Brief: All records below are to be repeated precisely, with nothing added.

======

Lemma update_run s order key v newVal :
  acc_ok s -> Mapping.ListAllKeys (p_Data s) order ->
  content (p_Data s) !! d_num (hashKey key) = Some v ->
  exists i t tr,
    let d' := <[i := CopyWithVal t newVal]> (p_Data s) in
    let s' := mkProver (p_Location s) (p_NextFreeNode s) tr d' in
    p_Data s !! i = Some t /\ i <> 0 /\ i <> 1 /\ HKey (t_LeafOpening t) = hashKey key /\ t_Value t = v /\
    UpdateAndProve s order key newVal = Ok (s', update_trace s i t newVal) /\
    acc_ok s' /\ content d' = <[d_num (hashKey key) := newVal]> (content (p_Data s)).
Proof.
  intros Hs Ho Hc. pose proof (ao_links s Hs) as Hd.
  destruct (FindKey_present s order key v Hs Ho Hc) as (i & t & Hf & Hi & H0 & H1 & Hk & Hv).
  destruct (tree_write (p_Tree s) (p_Data s) (leaf_of (<[i := CopyWithVal t newVal]> (p_Data s))) i
    (hashLeaf (t_LeafOpening (CopyWithVal t newVal)))) as (tr & Hu & Ht & HD & Hp);
    [apply Hs|apply Hs|by apply (acc_in_tree s i t)|apply leaf_of_insert|].
  exists i, t, tr. split_and!; try done.
  - unfold UpdateAndProve. rewrite Hf. cbn [mbind outcome_bind negb]. unfold Mapping.MustGet. rewrite Hi.
    cbn [unwrap mbind outcome_bind]. destruct (lk_tuple _ Hd i t Hi H0 H1) as [Hkey _].
    rewrite bool_decide_true by congruence. cbn [negb t_LeafOpening t_Key]. unfold CopyWithVal, Hash in *. cbn [t_LeafOpening] in *.
    rewrite Hu. cbn [mbind outcome_bind]. rewrite Hp. cbn [mbind outcome_bind].
    unfold SubTreeRoot, update_trace. cbn [p_Tree]. rewrite (acc_root s Hs), (to_root _ _ _ _ Ht), HD. done.
  - constructor; cbn [p_Data p_Tree p_NextFreeNode]; [by apply links_set_value|done|done|apply Hs|].
    intros k tk [[<- <-]|[_ Hkt]]%lookup_insert_Some; [by apply (ao_pos s Hs _ t)|by apply (ao_pos s Hs _ tk)].
  - rewrite content_set_value by done. unfold hk. by rewrite Hk.
Qed.

Definition readzero_trace s (im ip : Z) (tm tp : KVOpeningTuple O K V) (key : K) : ReadZeroTrace O K :=
  {| rz_Type := 0; rz_Location := p_Location s; rz_Key := key; rz_SubRoot := root_of (leaf_of (p_Data s));
     rz_NextFreeNode := p_NextFreeNode s;
     rz_OpeningMinus := t_LeafOpening tm; rz_OpeningPlus := t_LeafOpening tp;
     rz_ProofMinus := path_of (leaf_of (p_Data s)) im; rz_ProofPlus := path_of (leaf_of (p_Data s)) ip |}.

Lemma readzero_run s order1 order2 key :
  acc_ok s -> Mapping.ListAllKeys (p_Data s) order1 -> Mapping.ListAllKeys (p_Data s) order2 ->
  proper_key key -> content (p_Data s) !! d_num (hashKey key) = None ->
  exists im ip tm tp, sandwiched (p_Data s) (d_num (hashKey key)) im ip tm tp /\
    ReadZeroAndProve s order1 order2 key = Ok (readzero_trace s im ip tm tp key).
Proof.
  intros Hs Ho1 Ho2 Hk Hc. destruct (findSandwich_ok s order2 key Hs Ho2 Hk Hc) as (im & ip & tm & tp & Hf & Hw).
  pose proof Hw as (Hm & Hp & _). exists im, ip, tm, tp. split; [done|].
  unfold ReadZeroAndProve. rewrite FindKey_absent by done. cbn [mbind outcome_bind]. rewrite Hf. cbn [mbind outcome_bind].
  unfold Mapping.MustGet. rewrite Hm, Hp. cbn [unwrap mbind outcome_bind].
  rewrite !tree_prove by (try done; by eapply acc_in_tree). cbn [mbind outcome_bind].
  unfold SubTreeRoot. by rewrite (acc_root s Hs).
Qed.

Definition readnonzero_trace s (i : Z) t : ReadNonZeroTrace O K V :=
  {| rn_Type := 0; rn_Location := p_Location s; rn_NextFreeNode := p_NextFreeNode s;
     rn_Key := t_Key t; rn_Value := t_Value t; rn_SubRoot := root_of (leaf_of (p_Data s));
     rn_LeafOpening := t_LeafOpening t; rn_Proof := path_of (leaf_of (p_Data s)) i |}.

Lemma readnonzero_run s order key v :
  acc_ok s -> Mapping.ListAllKeys (p_Data s) order ->
  content (p_Data s) !! d_num (hashKey key) = Some v ->
  exists i t, p_Data s !! i = Some t /\ i <> 0 /\ i <> 1 /\ HKey (t_LeafOpening t) = hashKey key /\ t_Value t = v /\
    ReadNonZeroAndProve s order key = Ok (readnonzero_trace s i t).
Proof.
  intros Hs Ho Hc. pose proof (ao_links s Hs) as Hd.
  destruct (FindKey_present s order key v Hs Ho Hc) as (i & t & Hf & Hi & H0 & H1 & Hk & Hv).
  exists i, t. split_and!; try done. unfold ReadNonZeroAndProve. rewrite Hf. cbn [mbind outcome_bind negb].
  unfold Mapping.MustGet. rewrite Hi. cbn [unwrap mbind outcome_bind]. destruct (lk_tuple _ Hd i t Hi H0 H1) as [Hkey _].
  rewrite bool_decide_true by congruence. cbn [negb]. rewrite tree_prove by (try done; by eapply acc_in_tree).
  cbn [mbind outcome_bind]. unfold SubTreeRoot. by rewrite (acc_root s Hs).
Qed.
End Prover.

======

Answer to this problem:
Lemma update_run s order key v newVal :
  acc_ok s -> Mapping.ListAllKeys (p_Data s) order ->
  content (p_Data s) !! d_num (hashKey key) = Some v ->
  exists i t tr,
    let d' := <[i := CopyWithVal t newVal]> (p_Data s) in
    let s' := mkProver (p_Location s) (p_NextFreeNode s) tr d' in
    p_Data s !! i = Some t /\ i <> 0 /\ i <> 1 /\ HKey (t_LeafOpening t) = hashKey key /\ t_Value t = v /\
    UpdateAndProve s order key newVal = Ok (s', update_trace s i t newVal) /\
    acc_ok s' /\ content d' = <[d_num (hashKey key) := newVal]> (content (p_Data s)).
Proof.
  intros Hs Ho Hc. pose proof (ao_links s Hs) as Hd.
  destruct (FindKey_present s order key v Hs Ho Hc) as (i & t & Hf & Hi & H0 & H1 & Hk & Hv).
  destruct (tree_write (p_Tree s) (p_Data s) (leaf_of (<[i := CopyWithVal t newVal]> (p_Data s))) i
    (hashLeaf (t_LeafOpening (CopyWithVal t newVal)))) as (tr & Hu & Ht & HD & Hp);
    [apply Hs|apply Hs|by apply (acc_in_tree s i t)|apply leaf_of_insert|].
  exists i, t, tr. split_and!; try done.
  - unfold UpdateAndProve. rewrite Hf. cbn [mbind outcome_bind negb]. unfold Mapping.MustGet. rewrite Hi.
    cbn [unwrap mbind outcome_bind]. destruct (lk_tuple _ Hd i t Hi H0 H1) as [Hkey _].
    rewrite bool_decide_true by congruence. cbn [negb t_LeafOpening t_Key]. unfold CopyWithVal, Hash in *. cbn [t_LeafOpening] in *.
    rewrite Hu. cbn [mbind outcome_bind]. rewrite Hp. cbn [mbind outcome_bind].
    unfold SubTreeRoot, update_trace. cbn [p_Tree]. rewrite (acc_root s Hs), (to_root _ _ _ _ Ht), HD. done.
  - constructor; cbn [p_Data p_Tree p_NextFreeNode]; [by apply links_set_value|done|done|apply Hs|].
    intros k tk [[<- <-]|[_ Hkt]]%lookup_insert_Some; [by apply (ao_pos s Hs _ t)|by apply (ao_pos s Hs _ tk)].
  - rewrite content_set_value by done. unfold hk. by rewrite Hk.
Qed.

Definition readzero_trace s (im ip : Z) (tm tp : KVOpeningTuple O K V) (key : K) : ReadZeroTrace O K :=
  {| rz_Type := 0; rz_Location := p_Location s; rz_Key := key; rz_SubRoot := root_of (leaf_of (p_Data s));
     rz_NextFreeNode := p_NextFreeNode s;
     rz_OpeningMinus := t_LeafOpening tm; rz_OpeningPlus := t_LeafOpening tp;
     rz_ProofMinus := path_of (leaf_of (p_Data s)) im; rz_ProofPlus := path_of (leaf_of (p_Data s)) ip |}.

Lemma readzero_run s order1 order2 key :
  acc_ok s -> Mapping.ListAllKeys (p_Data s) order1 -> Mapping.ListAllKeys (p_Data s) order2 ->
  proper_key key -> content (p_Data s) !! d_num (hashKey key) = None ->
  exists im ip tm tp, sandwiched (p_Data s) (d_num (hashKey key)) im ip tm tp /\
    ReadZeroAndProve s order1 order2 key = Ok (readzero_trace s im ip tm tp key).
Proof.
  intros Hs Ho1 Ho2 Hk Hc. destruct (findSandwich_ok s order2 key Hs Ho2 Hk Hc) as (im & ip & tm & tp & Hf & Hw).
  pose proof Hw as (Hm & Hp & _). exists im, ip, tm, tp. split; [done|].
  unfold ReadZeroAndProve. rewrite FindKey_absent by done. cbn [mbind outcome_bind]. rewrite Hf. cbn [mbind outcome_bind].
  unfold Mapping.MustGet. rewrite Hm, Hp. cbn [unwrap mbind outcome_bind].
  rewrite !tree_prove by (try done; by eapply acc_in_tree). cbn [mbind outcome_bind].
  unfold SubTreeRoot. by rewrite (acc_root s Hs).
Qed.

Definition readnonzero_trace s (i : Z) t : ReadNonZeroTrace O K V :=
  {| rn_Type := 0; rn_Location := p_Location s; rn_NextFreeNode := p_NextFreeNode s;
     rn_Key := t_Key t; rn_Value := t_Value t; rn_SubRoot := root_of (leaf_of (p_Data s));
     rn_LeafOpening := t_LeafOpening t; rn_Proof := path_of (leaf_of (p_Data s)) i |}.

Lemma readnonzero_run s order key v :
  acc_ok s -> Mapping.ListAllKeys (p_Data s) order ->
  content (p_Data s) !! d_num (hashKey key) = Some v ->
  exists i t, p_Data s !! i = Some t /\ i <> 0 /\ i <> 1 /\ HKey (t_LeafOpening t) = hashKey key /\ t_Value t = v /\
    ReadNonZeroAndProve s order key = Ok (readnonzero_trace s i t).
Proof.
  intros Hs Ho Hc. pose proof (ao_links s Hs) as Hd.
  destruct (FindKey_present s order key v Hs Ho Hc) as (i & t & Hf & Hi & H0 & H1 & Hk & Hv).
  exists i, t. split_and!; try done. unfold ReadNonZeroAndProve. rewrite Hf. cbn [mbind outcome_bind negb].
  unfold Mapping.MustGet. rewrite Hi. cbn [unwrap mbind outcome_bind]. destruct (lk_tuple _ Hd i t Hi H0 H1) as [Hkey _].
  rewrite bool_decide_true by congruence. cbn [negb]. rewrite tree_prove by (try done; by eapply acc_in_tree).
  cbn [mbind outcome_bind]. unfold SubTreeRoot. by rewrite (acc_root s Hs).
Qed.
End Prover.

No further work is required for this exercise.